То же самое я наблюдала в движении «За честные выборы» в 2011–2012 годах. Тогда множество людей, недовольных фальсификациями на думских выборах 2011 года, вышло на улицы. Это были первые массовые протесты в России за последние двадцать, на тот момент, лет. И дети точно так же брали на себя традиционные роли помощников взрослых. Они выходили на улицы, но делали это, например, с авторитетными взрослыми, с родителями, как бы поддерживая их позицию. Это был их способ легитимировать свое участие во взрослом протесте.

Антикоррупционные выступления 2017-го называли «протестами школоты». Политически активные подростки больше не считали себя неопытными «детьми», а участвовали в протестах наравне со взрослыми

Когда я сравнивала участие подростков в протестах в 2011–2012 годах с участием таких же подростков в массовых протестах последних лет, я обнаружила, что политическая социализация второй когорты, тех, чья подростковость пришлась на 2014–2020 годы, изменилась. Она стала в большей степени затронутой политическими событиями, происходившими вокруг. Важной вехой для взросления второй когорты подростков была, например, аннексия Крыма. Политику тогда начали обсуждать везде: члены семей конфликтовали друг с другом, по телевизору постоянно говорили об Украине, массовая культура тоже политизировалась. Появились мемы и блогеры, которые не были активистами и активистками, но говорили о политике.

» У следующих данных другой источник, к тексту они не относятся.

(** * OpenClaw Guardian, health fetcher: classification, sticky aggregation
      and restart merging of [layer2-audit/health_fetcher.py]

    The development embeds the functions of the health fetcher that decide
    the status matrix, the event timeline and the restart timeline, and
    proves the properties its specification states about them.

    Modelling conventions.
    - A Python [str] is the list of its code points ([pystr]); literals are
      written as UTF-8 text and decoded by [py].
    - [str.isspace], [\d], [\w], [int] on digits and the IGNORECASE flag
      are Python's tables (CPython 3.11, Unicode 14.0).  [str.lower] maps
      the ASCII capitals only: the module lower-cases a text only to look
      for ASCII words without a k in it or to match it against digits and
      the letters h, m and s, and the only characters outside ASCII whose
      lower case holds an ASCII character are the dotted capital I, which
      becomes i followed by a combining dot, and the Kelvin sign, which
      becomes k; neither changes the outcome of these tests.
    - An instant ([datetime], always UTC-aware in these functions) is its
      number of microseconds since the epoch and a [timedelta] a number of
      microseconds, both unbounded integers; [total_seconds()] compared with
      an integer number of seconds is the exact comparison of microseconds.
      Python raises where a [timedelta] or an instant leaves its range
      ([TIMEDELTA_MAX], [DATETIME_MAX]) and where [int] reads more than
      [INT_MAX_STR_DIGITS] digits; a statement about every duration text
      carries these bounds as hypotheses.
    - A log line is its text together with the instant [_parse_ts_utc]
      finds in it, and the timezone [tz] is the rendering function
      [_fmt_local(., tz)]: calendar and timezone arithmetic stay with
      Python's [datetime] and [zoneinfo].
    - A [dict] keyed by model id is a [gmap]; the final rendering of the
      matrix as a sorted list of rows is not part of the model. *)

From Stdlib Require Import ZArith NArith Ascii String Lia.
From stdpp Require Import gmap list sorting.

Local Open Scope Z_scope.

(** ** Python strings *)

Abbreviation pystr := (list N).

Fixpoint bytes_of (s : string) : list N :=
  match s with
  | EmptyString => []
  | String a s' => N_of_ascii a :: bytes_of s'
  end.

(** UTF-8 decoding of well-formed text (1 to 4 byte sequences). *)
Fixpoint utf8 (bs : list N) : pystr :=
  match bs with
  | [] => []
  | b0 :: t0 =>
    if (b0 <? 128)%N then b0 :: utf8 t0 else
    match t0 with
    | [] => []
    | b1 :: t1 =>
      if (b0 <? 224)%N then ((b0 - 192) * 64 + (b1 - 128))%N :: utf8 t1 else
      match t1 with
      | [] => []
      | b2 :: t2 =>
        if (b0 <? 240)%N
        then ((b0 - 224) * 4096 + (b1 - 128) * 64 + (b2 - 128))%N :: utf8 t2
        else
          match t2 with
          | [] => []
          | b3 :: t3 =>
            ((b0 - 240) * 262144 + (b1 - 128) * 4096
             + (b2 - 128) * 64 + (b3 - 128))%N :: utf8 t3
          end
      end
    end
  end.

Definition py (s : string) : pystr := utf8 (bytes_of s).

(** The double quote, which a literal cannot hold. *)
Definition dq : pystr := [34%N].

(** [str.isspace]: Unicode White_Space plus the four separators 1C..1F. *)
Definition isspace (c : N) : bool :=
  ((9 <=? c) && (c <=? 13) || (28 <=? c) && (c <=? 32)
   || (c =? 133) || (c =? 160) || (c =? 5760)
   || (8192 <=? c) && (c <=? 8202)
   || (c =? 8232) || (c =? 8233) || (c =? 8239) || (c =? 8287)
   || (c =? 12288))%N.

(** The decimal digits, Unicode category Nd (Unicode 14.0, the table of
    CPython 3.11): runs of ten code points, the digits 0 to 9 in order. *)
Definition DECIMAL_RANGES : list (N * N) :=
  [ (48, 57); (1632, 1641); (1776, 1785); (1984, 1993); (2406, 2415);
    (2534, 2543); (2662, 2671); (2790, 2799); (2918, 2927); (3046, 3055);
    (3174, 3183); (3302, 3311); (3430, 3439); (3558, 3567); (3664, 3673);
    (3792, 3801); (3872, 3881); (4160, 4169); (4240, 4249); (6112, 6121);
    (6160, 6169); (6470, 6479); (6608, 6617); (6784, 6793); (6800, 6809);
    (6992, 7001); (7088, 7097); (7232, 7241); (7248, 7257); (42528, 42537);
    (43216, 43225); (43264, 43273); (43472, 43481); (43504, 43513);
    (43600, 43609); (44016, 44025); (65296, 65305); (66720, 66729);
    (68912, 68921); (69734, 69743); (69872, 69881); (69942, 69951);
    (70096, 70105); (70384, 70393); (70736, 70745); (70864, 70873);
    (71248, 71257); (71360, 71369); (71472, 71481); (71904, 71913);
    (72016, 72025); (72784, 72793); (73040, 73049); (73120, 73129);
    (92768, 92777); (92864, 92873); (93008, 93017); (120782, 120831);
    (123200, 123209); (123632, 123641); (125264, 125273); (130032, 130041) ]%N.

На этом фоне интерес к политике у подростков — будущих участников протестов 2017–2020 годов развивался постепенно, зародившись зачастую за несколько лет до того, как им пришлось выйти на митинги. И на акциях они чувствовали себя уверенно, как опытные участники, несмотря на свой возраст. Социализация подростков, повзрослевших в 2007–2011-м и вышедших на протесты в 2011–2012-м, принципиально отличалась. В их жизнях не было масштабных политических событий. Массовая культура была довольно аполитичной. Таким образом, их интерес к политике появлялся буквально за месяцы до массовых протестов. В результате, они ощущали себя неопытными «детьми» в новом для них публичном пространстве и выбирали роли «помощников взрослых», о которых я уже говорила выше.

В 2017 году в СМИ было много сообщений о том, что подростки впервые вышли на протесты. Антикоррупционные выступления 2017-го даже называли «протестами школоты». Спустя время исследования показали, что это не так: количество подростков на митингах не изменилось с 2011 года — это всегда было несколько процентов от общего числа протестующих. Изменилось не количество, а качество или способы их участия. Политически активные подростки больше не считали себя неопытными «детьми», а участвовали в протестах наравне со взрослыми. Однако они все так же сталкивались с необходимостью «оправдывать» свое политическое участие, делать его легитимным. И они представляли себя не «помощниками взрослых», а «рано повзрослевшими» — то есть несовершеннолетними исключительно де-юре, де-факто ничем не отличающимися от взрослых.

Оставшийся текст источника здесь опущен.